Lemma fold_append_new_NoDup fs sel :
  NoDup sel -> NoDup (fold_left append_new fs sel).
Proof.
  revert sel; induction fs as [|f fs IH]; intros sel H; simpl; [exact H|].
  apply IH; unfold append_new; destruct (existsb (String.eqb f) sel) eqn:E; [exact H|].
  apply NoDup_app; [exact H|constructor; [intros []|constructor]|].
  intros x Hx [Hy|[]]; subst x.
  assert (In f sel -> False) by (intro Hi; apply existsb_eqb_In in Hi; congruence).
  contradiction.
Qed.

Lemma fold_append_new_present fs sel :
  (forall f, In f fs -> In f sel) -> fold_left append_new fs sel = sel.
Proof.
  revert sel; induction fs as [|f fs IH]; intros sel H; simpl; [reflexivity|].
  unfold append_new at 2.
  replace (existsb (String.eqb f) sel) with true
    by (symmetry; apply existsb_eqb_In, H; left; reflexivity).
  apply IH; intros x Hx; apply H; right; exact Hx.
Qed.

(** [select_files]: a cancelled dialog (no file) changes nothing; otherwise
    the old selection stays as it is, in front, every picked file ends up in
    the selection, nothing else is added, and a selection without duplicates
    stays without duplicates. *)
Theorem select_files_appends g files :
  (files = [] -> select_files g files = g) /\
  (exists added, selected_files (select_files g files) = selected_files g ++ added) /\
  (forall f, In f (selected_files (select_files g files))
             <-> In f (selected_files g) \/ In f files) /\
  (NoDup (selected_files g) -> NoDup (selected_files (select_files g files))).
Proof.
  unfold select_files; destruct files as [|f0 fs].
  - split; [reflexivity|split; [exists []; symmetry; apply app_nil_r|split; [|tauto]]].
    intros f; simpl; tauto.
  - split; [discriminate|cbn [selected_files set_selected]; split; [|split]].
    + apply fold_append_new_prefix.
    + intro f; apply fold_append_new_In.
    + apply fold_append_new_NoDup.
Qed.

(** Picking the same files twice selects them once: [select_files] is
    idempotent. *)
Theorem select_files_idempotent g files :
  select_files (select_files g files) files = select_files g files.
Proof.
  unfold select_files; destruct files as [|f0 fs]; [reflexivity|].
  cbn [selected_files set_selected].
  rewrite (fold_append_new_present (f0 :: fs) (fold_left append_new (f0 :: fs) (selected_files g)));
    [reflexivity|].
  intros f Hf; apply fold_append_new_In; right; exact Hf.
Qed.

(** ** Loading a folder *)

Lemma dedup_complete x l : In x l -> In x (dedup l).
Proof.
  induction l as [|y r IH]; simpl; [tauto|].
  destruct (existsb (String.eqb y) r) eqn:E; intros [H|H].
  - subst; apply IH, existsb_eqb_In, E.
  - apply IH, H.
  - left; exact H.
  - right; apply IH, H.
Qed.

(** The message [load_files_from_folder] logs after a load. *)
Definition loaded_line (folder : string) (n : nat) : string :=
  ("✅ Loaded " ++ str_nat n ++ " file(s) from '" ++ name (parse_path folder) ++ "'")%string.

(** [load_files_from_folder]: when nothing matches, the "No Files" warning and
    no change; otherwise no dialog, the found files merged after the old
    selection (nothing else added, no duplicate introduced), and one
    "Loaded" line with the number of files found appended to the log. *)
Theorem load_files_from_folder_merges g folder entries :
  let r := load_files_from_folder g folder entries in
  let g' := snd (fst r) in
  (snd r = [] ->
     fst (fst r) = [ShowWarning "No Files"
                      ("No media files found in:" ++ nl ++ path_str (parse_path folder))] /\
     g' = g) /\
  (snd r <> [] ->
     fst (fst r) = [] /\
     (exists added, selected_files g' = selected_files g ++ added) /\
     (forall f, In f (selected_files g') <-> In f (selected_files g) \/ In f (snd r)) /\
     (NoDup (selected_files g) -> NoDup (selected_files g')) /\
     log_text g' = log_text g ++ [loaded_line folder (length (snd r))]).
Proof.
  cbv zeta; unfold load_files_from_folder; cbv zeta.
  destruct (flat_map _ supported_all) as [|p ps] eqn:Hf; cbn [fst snd].
  - split; [intros _; split; reflexivity|intro H; congruence].
  - split.
    + intro H; exfalso.
      assert (Hin : In (path_str p) (sort_strings (dedup (map path_str (p :: ps))))).
      { eapply Permutation_in; [symmetry; apply sort_strings_perm|].
        apply dedup_complete; left; reflexivity. }
      rewrite H in Hin; exact Hin.
    + intros _; cbn [selected_files log_text log set_selected].
      split; [reflexivity|split; [|split; [|split]]].
      * apply fold_append_new_prefix.
      * intro f; apply fold_append_new_In.
      * apply fold_append_new_NoDup.
      * reflexivity.
Qed.
(** X1. An entry in use can be committed and then applied: both calls return
    0, the entry carries both flags, commit_index and last_applied become the
    maximum of their old value and the index, and last_index and log_size do
    not move. *)
Theorem commit_then_apply_succeeds (st : pgraft_log_state_t) (i : Z)
    (k : nat) (e : pgraft_log_entry_t) :
  well_formed st ->
  list_find (fun e => index e = i) (live st) = Some (k, e) ->
  let r1 := pgraft_log_commit_entry i st in
  let r2 := pgraft_log_apply_entry i r1.2 in
  r1.1 = Ret 0 /\ r2.1 = Ret 0 /\
  commit_index r2.2 = Z.max (commit_index st) i /\
  last_applied r2.2 = Z.max (last_applied st) i /\
  live r2.2
  = <[k := mk_entry (index e) (term e) (timestamp e) (data e) (data_size e)
                    1 1]> (live st) /\
  last_index r2.2 = last_index st /\ log_size r2.2 = log_size st /\
  entries_committed r2.2 = wrap64 (entries_committed st + 1) /\
  entries_applied r2.2 = wrap64 (entries_applied st + 1).
Proof.
  intros Hwf Hfind r1 r2.
  destruct (find_entry_Some _ _ _ _ Hwf Hfind) as [Hk He].
  pose proof (find_entry_lt _ _ _ Hwf Hk) as Hlen.
  assert (Hkn : (k < Z.to_nat (log_size st))%nat).
  { apply list_find_Some in Hfind as (Hl & _). unfold live in Hl.
    by apply lookup_take_Some in Hl as [_ ?]. }
  set (e1 := mk_entry (index e) (term e) (timestamp e) (data e) (data_size e)
                      1 (applied e)).
  assert (Hr1 : r1 = (Ret 0,
            mk_state (<[k := e1]> (entries st)) (log_size st) (last_index st)
              (if bool_decide (i > commit_index st) then i else commit_index st)
              (last_applied st) (entries_replicated st)
              (wrap64 (entries_committed st + 1)) (entries_applied st)
              (replication_errors st))).
  { unfold r1, pgraft_log_commit_entry. by rewrite Hk, He. }
  assert (Hwf1 : well_formed r1.2).
  { rewrite Hr1. destruct Hwf as [H0 H1]. split; [done|].
    cbn. by rewrite length_insert. }
  assert (Hlive1 : live r1.2 = <[k := e1]> (live st)).
  { rewrite Hr1. unfold live. cbn. by apply live_set_slot. }
  assert (Hfind1 : list_find (fun e => index e = i) (live r1.2) = Some (k, e1)).
  { rewrite Hlive1. by apply (list_find_same_index _ _ _ e). }
  destruct (find_entry_Some _ _ _ _ Hwf1 Hfind1) as [Hk1 He1].
  assert (Hr2 : r2 = (Ret 0,
            mk_state (<[k := mk_entry (index e) (term e) (timestamp e) (data e)
                                      (data_size e) 1 1]> (entries r1.2))
              (log_size r1.2) (last_index r1.2) (commit_index r1.2)
              (if bool_decide (i > last_applied r1.2) then i
               else last_applied r1.2)
              (entries_replicated r1.2) (entries_committed r1.2)
              (wrap64 (entries_applied r1.2 + 1)) (replication_errors r1.2))).
  { unfold r2, pgraft_log_apply_entry. rewrite Hk1, He1. by cbn. }
  rewrite Hr2. cbn [fst snd]. rewrite Hr1. cbn.
  split; [done|]. split; [done|].
  rewrite !if_gt_max.
  split; [done|]. split; [done|].
  split; [|done].
  unfold live. cbn. rewrite list_insert_insert_eq.
  by apply live_set_slot.
Qed.

Lemma commit_then_apply_succeeds_witness :
  let st := run [Append 7 [x61] 100; Append 7 [x62] 101]
                pgraft_log_init_shared_memory in
  let r := pgraft_log_apply_entry 2 (pgraft_log_commit_entry 2 st).2 in
  r.1 = Ret 0 /\ commit_index r.2 = 2 /\ last_applied r.2 = 2.
Proof.
  intros st r.
  assert (Hwf : well_formed st) by (split; by_compute).
  destruct (commit_then_apply_succeeds st 2 1 (live st !!! 1%nat) Hwf)
    as (_ & H2 & H3 & H4 & _); [vm_compute; reflexivity|].
  split; [exact H2|]. split; [exact H3|exact H4].
Defined.

(** The state after an append that succeeded. *)
Lemma append_shape (t : Z) (d : option (list byte)) (sz now : Z)
    (st : pgraft_log_state_t) :
  log_inv st -> last_index st < INT64_MAX ->
  let r := pgraft_log_append_entry t d sz now st in
  (r.1 <> Ret 0 /\ r.2 = st) \/
  exists e,
    r.1 = Ret 0 /\
    r.2 = mk_state (<[Z.to_nat (log_size st) := e]> (entries st))
                   (log_size st + 1) (last_index st + 1) (commit_index st)
                   (last_applied st) (entries_replicated st)
                   (entries_committed st) (entries_applied st)
                   (replication_errors st) /\
    live r.2 = live st ++ [e] /\
    index e = last_index st + 1 /\ term e = t /\ timestamp e = now /\
    data_size e = sz /\ committed e = 0 /\ applied e = 0 /\
    (forall bytes, d = Some bytes ->
       take (Z.to_nat sz) (data e) = take (Z.to_nat sz) bytes) /\
    log_size st < LOG_CAPACITY.
Proof.
  intros [Hlen Hsz Hpos _ _] Hlast r. unfold r, pgraft_log_append_entry.
  case_bool_decide; [left; done|].
  case_bool_decide as Hfull; [left; done|].
  case_bool_decide as Hread; [left; done|].
  right. unfold LOG_CAPACITY, INT64_MAX in *.
  rewrite wrap64_small, wrap32_small by lia.
  eexists. split; [reflexivity|]. split; [reflexivity|]. cbn [snd].
  split.
  { unfold live. cbn.
    replace (Z.to_nat (log_size st + 1)) with (S (Z.to_nat (log_size st)))
      by lia.
    erewrite take_S_r by (apply list_lookup_insert_eq; lia).
    by rewrite take_insert_ge by lia. }
  cbn. repeat (split; [done|]). split; [|lia].
  intros bytes ->. rewrite take_insert_ge by lia.
  destruct Hread as [Hnn Hb].
  case_bool_decide.
  - unfold memcpy. rewrite take_app_length'; [done|]. rewrite length_take. lia.
  - by replace (Z.to_nat sz) with 0%nat by lia.
Qed.

(** One call keeps the invariant of the tracker and moves last_index by at
    most one, upwards. *)
Lemma exec_inv (op : log_op) (st : pgraft_log_state_t) :
  log_inv st -> last_index st < INT64_MAX ->
  log_inv (exec op st).2 /\
  last_index st <= last_index (exec op st).2 <= last_index st + 1.
Proof.
  intros Hinv Hlast. destruct op as [t d now|i|i|b]; cbn [exec].
  - pose proof (append_entry_spec t (Some d) (Z.of_nat (length d)) now st
                  Hinv Hlast) as Happ.
    destruct (pgraft_log_append_entry _ _ _ _ _) as [r st'].
    destruct Happ as [[_ ->]|(_ & Hl & _ & Hinv')]; cbn; [split; [done|lia]|].
    split; [done|lia].
  - destruct (commit_entry_inv i st Hinv) as [Hl Hinv']. cbn in *.
    split; [done|lia].
  - destruct (apply_entry_inv i st Hinv) as [Hl Hinv']. cbn in *.
    split; [done|lia].
  - destruct (cleanup_inv b st Hinv) as [Hl Hinv']. cbn in *.
    split; [done|lia].
Qed.

Lemma Forall_insert_flags (P : pgraft_log_entry_t -> Prop)
    (l : list pgraft_log_entry_t) (k : nat) (e' : pgraft_log_entry_t) :
  Forall P l -> P e' -> Forall P (<[k := e']> l).
Proof. intros Hl He'. by apply Forall_insert. Qed.

(** One call keeps the order of the flags. *)
Lemma exec_flags_ordered (op : log_op) (st : pgraft_log_state_t) :
  log_inv st -> last_index st < INT64_MAX -> flags_ordered st ->
  flags_ordered (exec op st).2 /\
  commit_index st <= commit_index (exec op st).2 /\
  last_applied st <= last_applied (exec op st).2.
Proof.
  intros Hinv Hlast [Hflags Hord].
  pose proof (log_inv_well_formed _ Hinv) as Hwf.
  destruct op as [t d now|i|i|b]; cbn [exec].
  - destruct (append_shape t (Some d) (Z.of_nat (length d)) now st Hinv Hlast)
      as [[_ ->]|(e & _ & -> & Hlive & _ & _ & _ & _ & Hc & Ha & _)];
      [done|].
    split; [|done]. split; [|cbn; lia].
    fold (pgraft_log_append_entry t (Some d) (Z.of_nat (length d)) now st) in Hlive.
    cbn [exec] in Hlive. revert Hlive. unfold live at 1 3. cbn. intros ->.
    apply Forall_app. split; [exact Hflags|].
    constructor; [|done]. rewrite Hc, Ha. by split.
  - unfold pgraft_log_commit_entry.
    destruct (find_entry st i) as [k|] eqn:Hk; cbn; [|done].
    pose proof (find_entry_lt _ _ _ Hwf Hk) as Hklen.
    rewrite find_entry_list_find in Hk by done.
    destruct (list_find _ _) as [[k' e]|] eqn:Hfind; [|done].
    injection Hk as ->.
    destruct (find_entry_Some _ _ _ _ Hwf Hfind) as [_ He].
    apply list_find_Some in Hfind as (Hl & Hi & _).
    assert (Hkn : (k < Z.to_nat (log_size st))%nat).
    { unfold live in Hl. by apply lookup_take_Some in Hl as [_ ?]. }
    assert (Hbound : i <= last_index st).
    { destruct Hinv as [_ _ _ _ Hb]. rewrite Forall_forall in Hb.
      specialize (Hb (index e)). rewrite <- Hi.
      apply Hb. unfold indices. apply list_elem_of_fmap. exists e.
      split; [done|]. by eapply list_elem_of_lookup_2. }
    split; [|split; [case_bool_decide; lia|done]].
    split; [|cbn; case_bool_decide; lia].
    unfold live. cbn. rewrite take_insert_lt by done.
    apply Forall_insert_flags.
    + eapply Forall_impl; [exact Hflags|]. cbn.
      intros x [Hx1 Hx2]. split; [done|]. intros Hc. specialize (Hx2 Hc).
      case_bool_decide; lia.
    + rewrite He. cbn. split; [done|]. intros _. case_bool_decide; lia.
  - unfold pgraft_log_apply_entry.
    destruct (find_entry st i) as [k|] eqn:Hk; cbn; [|done].
    pose proof (find_entry_lt _ _ _ Hwf Hk) as Hklen.
    rewrite find_entry_list_find in Hk by done.
    destruct (list_find _ _) as [[k' e]|] eqn:Hfind; [|done].
    injection Hk as ->.
    destruct (find_entry_Some _ _ _ _ Hwf Hfind) as [_ He].
    apply list_find_Some in Hfind as (Hl & Hi & _).
    assert (Hkn : (k < Z.to_nat (log_size st))%nat).
    { unfold live in Hl. by apply lookup_take_Some in Hl as [_ ?]. }
    rewrite He. case_bool_decide as Hc; cbn; [done|].
    assert (Hcov : i <= commit_index st).
    { rewrite Forall_forall in Hflags.
      destruct (Hflags e) as [_ Hx]; [by eapply list_elem_of_lookup_2|].
      rewrite <- Hi. by apply Hx. }
    split; [|split; [done|case_bool_decide; lia]].
    split; [|cbn; case_bool_decide; lia].
    unfold live. cbn. rewrite take_insert_lt by done.
    apply Forall_insert_flags; [done|].
    cbn. split; [done|]. intros _. rewrite Hi. done.
  - destruct (cleanup_loop_done b st Hwf) as (Hlive & _ & _ & Hsame).
    destruct Hsame as (Hl & Hc & Ha & _). cbn [snd]. unfold flags_ordered.
    rewrite Hl, Hc, Ha, Hlive. split; [|done]. split; [|done].
    by apply Forall_filter_keep.
Qed.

◆ WORK REQUEST ◆
The lines above starting at the one that contains "intros Hinv Hlast [Hflags Hord]." and ending at the one that contains "apply Forall_app. split; [exact Hflags|]." must be transcribed exactly, and no other lines may appear.

◆ EXPECTED OUTPUT ◆
  intros Hinv Hlast [Hflags Hord].
  pose proof (log_inv_well_formed _ Hinv) as Hwf.
  destruct op as [t d now|i|i|b]; cbn [exec].
  - destruct (append_shape t (Some d) (Z.of_nat (length d)) now st Hinv Hlast)
      as [[_ ->]|(e & _ & -> & Hlive & _ & _ & _ & _ & Hc & Ha & _)];
      [done|].
    split; [|done]. split; [|cbn; lia].
    fold (pgraft_log_append_entry t (Some d) (Z.of_nat (length d)) now st) in Hlive.
    cbn [exec] in Hlive. revert Hlive. unfold live at 1 3. cbn. intros ->.
    apply Forall_app. split; [exact Hflags|].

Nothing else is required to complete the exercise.